Once the primary goal is established, operators can choose which communication system they will support and what transmission equipment is needed.
Fiber operators and network owners must define “financial success” for the proposed network development. In addition to calculating projected CapEx and OpEx, it’s important for those involved to have a sense of what revenue and profit per customer they need to achieve an attractive return on investment.
Additionally, calculations should factor in the time horizon needed to recoup upfront costs. Even if a network runs profitably from year to year, it may not make sense to move forward with a project that will take more than 20 years to breakeven. Overall, there are many different financial calculations and strategies that operators can use to qualify their project before investing significant time or money.
The two biggest factors when it comes to choosing transmission equipment are distance and bandwidth. It’s crucial to know both how far and how fast a network needs to carry signals to end users.
During this step, it’s important for operators to engage with the network owners and manufacturers to ensure that the right equipment is selected for the intended design. Equipment decisions vary drastically depending on if operators are preparing to support long, undersea routes or short links in dense cities or campuses.
Next, operators can start to think about the actual layout of their networks.
To start, designers should create both a high-level and low-level view of the proposed fiber network. The high-level design is intended to paint an overall picture of the architecture, signal flow, and relationships between crucial components. It also helps estimate costs before diving into the nuances of the network. The low-level design adds a layer of detail to the high-level design and defines the logic that will drive the individual components.
With the theoretical designs built, designers can then move to drawing layouts that correspond to real geographic areas. The physical landscape, natural or built, has a major impact on how cables are installed. Operators should consult with architects, building managers, and engineers to obtain architectural drawings for any infrastructure through which cables will run.
It is not uncommon for larger networks to require multiple types of cable placements in order to cover wide areas. Fiber may need to run underground, along roads, over telephone poles, underwater, or through conduits depending on the local geography.
At this stage, operators should also decide whether their network will be active or passive. Active networks manage signal distribution “actively” using electrically powered switching equipment. Passive networks rely on optical splitters to send signals where they need to go.
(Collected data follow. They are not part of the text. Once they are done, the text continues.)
(** X14.  [generate] of the plain-DOM front-end: without a truthy [currentBBox]
    it only alerts and leaves the button enabled; with one it disables the
    button and issues exactly one [generate_map] command whose four fields
    are the four properties read off [currentBBox] - reading them never
    throws, and a property the value lacks is sent as [undefined]. *)
Theorem legacy_generate_sends_four_properties (s : State) :
  (ToBoolean (currentBBox s) = false ->
   generate s = (s, [alert "Select area"]))
  /\ (ToBoolean (currentBBox s) = true ->
      fst (generate s) = set_disabled true s
      /\ exists so we no ea,
           snd (generate s)
           = [invoke "generate_map"
                (JsObject [("south", so); ("west", we);
                           ("north", no); ("east", ea)])]
           /\ get (currentBBox s) "south" = Some so
           /\ get (currentBBox s) "west" = Some we
           /\ get (currentBBox s) "north" = Some no
           /\ get (currentBBox s) "east" = Some ea
           /\ ((forall props, currentBBox s <> JsObject props) ->
               so = JsUndefined /\ we = JsUndefined
               /\ no = JsUndefined /\ ea = JsUndefined)).
Proof.
  destruct (generate_cases s)
    as [[Hf Hg]|(Ht & so & we & no & ea & Hso & Hwe & Hno & Hea & Hg)].
  - split; [intros _; exact Hg|]. intros Ht. congruence.
  - split; [intros Hf; congruence|]. intros _. rewrite Hg.
    split; [reflexivity|]. exists so, we, no, ea.
    repeat (split; [first [reflexivity|assumption]|]).
    intros Hno_obj.
    destruct (currentBBox s) as [| | | | | |props]; simpl in *;
      first [ discriminate
            | exfalso; apply (Hno_obj props); reflexivity
            | repeat split; congruence ].
Qed.

Lemma step_legacy_single_flight (ev : Event) (sys : System) :
  single_flight sys -> single_flight (step ev sys).
Proof.
  unfold single_flight. intros Hsf. destruct ev; cbn [step].
  - rewrite legacy_perform_page, legacy_perform_outstanding. simpl.
    rewrite app_nil_r. exact Hsf.
  - rewrite legacy_perform_page, legacy_perform_outstanding.
    destruct (send_cases (page sys)) as (-> & -> & _).
    rewrite app_nil_r. exact Hsf.
  - destruct (genBtn_disabled (page sys)) eqn:Hd;
      [rewrite Hd; exact Hsf|].
    destruct Hsf as [Ho|[Hd' _]]; [|congruence].
    rewrite legacy_perform_page, legacy_perform_outstanding, Ho.
    destruct (generate_cases (page sys))
      as [[_ ->]|(_ & so & we & no & ea & _ & _ & _ & _ & ->)]; simpl.
    + left; reflexivity.
    + right. split; [reflexivity|eauto].
  - unfold settle. destruct Hsf as [Ho|[_ [args Ho]]]; rewrite Ho.
    + left; exact Ho.
    + left; reflexivity.
  - unfold settle. destruct Hsf as [Ho|[_ [args Ho]]]; rewrite Ho.
    + left; exact Ho.
    + left; reflexivity.
  - rewrite legacy_perform_page, legacy_perform_outstanding. simpl.
    rewrite app_nil_r. exact Hsf.
Qed.
(** * steam-stats: the client-side cache, the batch enrichment engine,
      the price loop, the session store, the rate-limited fetcher and the
      collage layout

    Shallow embedding of
      - [src/lib/cache.ts]                       (IndexedDB cache through Dexie),
      - [src/app/api/steam/app/[appid]/route.ts] (fetchWithRateLimit, GET),
      - the GameCollage component                (rectsOverlap, hasOverlap,
                                                  spiralPlacement, getBoundingBox,
                                                  generateCollage up to the layout),
      - [src/app/components/ValueAnalysis.tsx]   (fetchPrices, stats),
      - the session store useGamesStore          (fetchGames, fetchReviews).

    Conventions.
      - [Date.now()] and every duration are integers (milliseconds) in [Z].
      - An [async] function is a computation in the monad [M]: it reads and
        writes the [World] (the four Dexie tables, the clock, the trace of
        Dexie calls and the trace of network requests) and either resolves
        ([Ret]) or rejects ([Throw]).
      - The object stores are reliable finite maps: a Dexie call on them
        completes.  The [try]/[catch] blocks of the source are kept
        ([try_catch]); the handlers are reached by network and parse errors
        and by reads on ill-typed data.
      - Prices, rates and the coordinates of the collage are exact
        rationals where the source computes in doubles. *)

From Stdlib Require Import ZArith QArith Qround Qminmax List String Bool Lia.
From Stdlib Require Import DecimalString Lqa.
From Stdlib Require Import Sorted.
From stdpp Require Import gmap strings list fin_maps.

Local Open Scope Z_scope.

(** ** Data model (the entity interfaces of cache.ts) *)

(** [SteamGame] is imported from "@/app/types/steam"; the fields below are
    the ones the cache and the collage read. *)
Record SteamGame := mkSteamGame {
  appid : Z;
  name : string;
  playtime_forever : Z
}.

(** [type MBTIResult = any]: an opaque JSON payload, kept as its text. *)
Definition MBTIResult := string.

Module GamesCache.
Record t := mk { steamId : string; games : list SteamGame; timestamp : Z }.
End GamesCache.

Module PersonalityCache.
Record t := mk {
    steamId : string; result : MBTIResult; gamesHash : string; timestamp : Z }.
End PersonalityCache.

(** [interface GameDetails].  [metacritic : { score } | null] is the score or
    [None].  [price : number | null] is a rational: the batch engine stores
    the [final] of Steam (an integer of minor units), [ValueAnalysis]
    stores [final / 100].  A stored record is a plain JS object:
    [ValueAnalysis.fetchPrices] reads [cached.currency] from it, so the
    field is part of the model; [None] is a record without the property
    (which is what [setCachedGameDetails] of cache.ts writes). *)
Module GameDetails.
Record t := mk {
    appid : Z;
    genres : list string;
    price : option Q;
    developers : list string;
    metacritic : option Z;
    timestamp : Z;
    currency : option string
  }.
End GameDetails.

Record UserReview := mkUserReview {
  appId : string;
  gameName : string;
  recommended : bool;
  reviewText : string;
  hoursPlayed : string
}.

Module ReviewsCache.
Record t := mk {
    steamId : string; reviews : list UserReview; totalReviews : Z; timestamp : Z }.
End ReviewsCache.

(** Cache durations *)
Definition GAMES_CACHE_DURATION : Z := 1000 * 60 * 30.
Definition PERSONALITY_CACHE_DURATION : Z := 1000 * 60 * 60 * 24 * 7.
Definition GAME_DETAILS_CACHE_DURATION : Z := 1000 * 60 * 60 * 24 * 30.
Definition REVIEWS_CACHE_DURATION : Z := 1000 * 60 * 60 * 24.

(** ** The world: the Dexie database, the clock and the two traces *)

Inductive TableName := Tgames | Tpersonality | TgameDetails | Treviews.

Inductive Key := KStr (s : string) | KNum (n : Z).

(** One entry per call made on a Dexie table. *)
Inductive DbCall :=
| DbGet (t : TableName) (k : Key)
| DbPut (t : TableName) (k : Key)
| DbDelete (t : TableName) (k : Key)
| DbBulkGet (t : TableName) (ks : list Key)
| DbBulkPut (t : TableName) (ks : list Key).

Record World := mkWorld {
  games : gmap string GamesCache.t;
  personality : gmap string PersonalityCache.t;
  gameDetails : gmap Z GameDetails.t;
  reviews : gmap string ReviewsCache.t;
  clock : Z;                         (* what Date.now() returns *)
  db_calls : list DbCall;            (* Dexie calls, oldest first *)
  requests : list (list Z)           (* appids of each POST /api/steam/apps *)
}.

Definition log_db (c : DbCall) (w : World) : World :=
  mkWorld (games w) (personality w) (gameDetails w) (reviews w)
          (clock w) (db_calls w ++ [c]) (requests w).

Definition log_request (ids : list Z) (w : World) : World :=
  mkWorld (games w) (personality w) (gameDetails w) (reviews w)
          (clock w) (db_calls w) (requests w ++ [ids]).

Definition advance (ms : Z) (w : World) : World :=
  mkWorld (games w) (personality w) (gameDetails w) (reviews w)
          (clock w + ms) (db_calls w) (requests w).

(** ** The monad of async computations *)

(** What a rejected promise carries: the TypeError of a [fetch] that
    fails, the SyntaxError of [response.json()], the TypeError of a read
    on a value that has no such property. *)
Inductive Exn := TypeError_fetch | SyntaxError_json | TypeError_read.

Inductive Res (A : Type) := Ret (a : A) | Throw (e : Exn).
Arguments Ret {A} a.
Arguments Throw {A} e.

Definition M (A : Type) : Type := World -> Res A * World.

Definition ret {A} (a : A) : M A := fun w => (Ret a, w).

Definition throw {A} (e : Exn) : M A := fun w => (Throw e, w).

Definition bind {A B} (m : M A) (k : A -> M B) : M B :=
  fun w => match m w with
           | (Ret a, w') => k a w'
           | (Throw e, w') => (Throw e, w')
           end.

Definition try_catch {A} (body : M A) (handler : Exn -> M A) : M A :=
  fun w => match body w with
           | (Ret a, w') => (Ret a, w')
           | (Throw e, w') => handler e w'
           end.

Notation "x <- m ;; k" := (bind m (fun x => k))
  (at level 100, m at next level, right associativity).
Notation "m ;;; k" := (bind m (fun _ => k))
  (at level 100, right associativity).

Definition Date_now : M Z := fun w => (Ret (clock w), w).

(** ** Dexie tables

    A table is declared with its key path ([db.version(2).stores]): the
    primary key of a row is read from the row itself. *)

Record Table (K V : Type) `{Countable K} := mkTable {
  tname : TableName;
  rows : World -> gmap K V;
  set_rows : gmap K V -> World -> World;
  keyPath : V -> K;
  show_key : K -> Key
}.
Arguments tname {K V _ _} _.
Arguments rows {K V _ _} _ _.
Arguments set_rows {K V _ _} _ _ _.
Arguments keyPath {K V _ _} _ _.
Arguments show_key {K V _ _} _ _.

Definition db_games : Table string GamesCache.t :=
  mkTable _ _ _ _ Tgames games
    (fun m w => mkWorld m (personality w) (gameDetails w) (reviews w)
                        (clock w) (db_calls w) (requests w))
    GamesCache.steamId KStr.

Definition db_personality : Table string PersonalityCache.t :=
  mkTable _ _ _ _ Tpersonality personality
    (fun m w => mkWorld (games w) m (gameDetails w) (reviews w)
                        (clock w) (db_calls w) (requests w))
    PersonalityCache.steamId KStr.

Definition db_gameDetails : Table Z GameDetails.t :=
  mkTable _ _ _ _ TgameDetails gameDetails
    (fun m w => mkWorld (games w) (personality w) m (reviews w)
                        (clock w) (db_calls w) (requests w))
    GameDetails.appid KNum.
Although operators can make a lot of progress with digital planning and mapping, they should also make on-site visits, travel along proposed cable routes, and inspect buildings. Doing so enables them to see obstacles that may not be obvious otherwise.
Additionally, some local entities may have useful information on where pathways or conduits exist for other cables. Visiting local professionals can lead to insights that could save time and money on unnecessary construction.
When designing the actual layout of a network, it’s helpful to have a GIS platform capable of mapping geological data, such as roads, buildings, and local landscapes, alongside potential cable routes. That way, it is easy to visualize networks in the environments in which they will actually exist.
Before breaking any ground, operators should conduct utility research and ensure they can legally place cable and build out their desired network infrastructure. Some governments may prohibit or restrict certain types of fiber network developments.
Next, operators need to obtain all necessary permits, permissions, easements, and inspections. Every market is different, which is why it is helpful to have professionals on the team who fully understand the regulatory nuances in the area. Operators should also reach out to agencies that have information regarding power lines, gas lines, and other hidden infrastructure that could cause harm to personnel if impacted during installation.
Many local governments enforce a “Dig Once” policy, which encourages operators to install excess cables during initial installations. Doing so reduces future construction and disruption, especially in dense metropolitan areas. Operators should plan for future growth along their networks and place enough cable to support in-market expansion.
Once operators feel comfortable with their routes and have thoroughly vetted the build area, they are ready to select network components.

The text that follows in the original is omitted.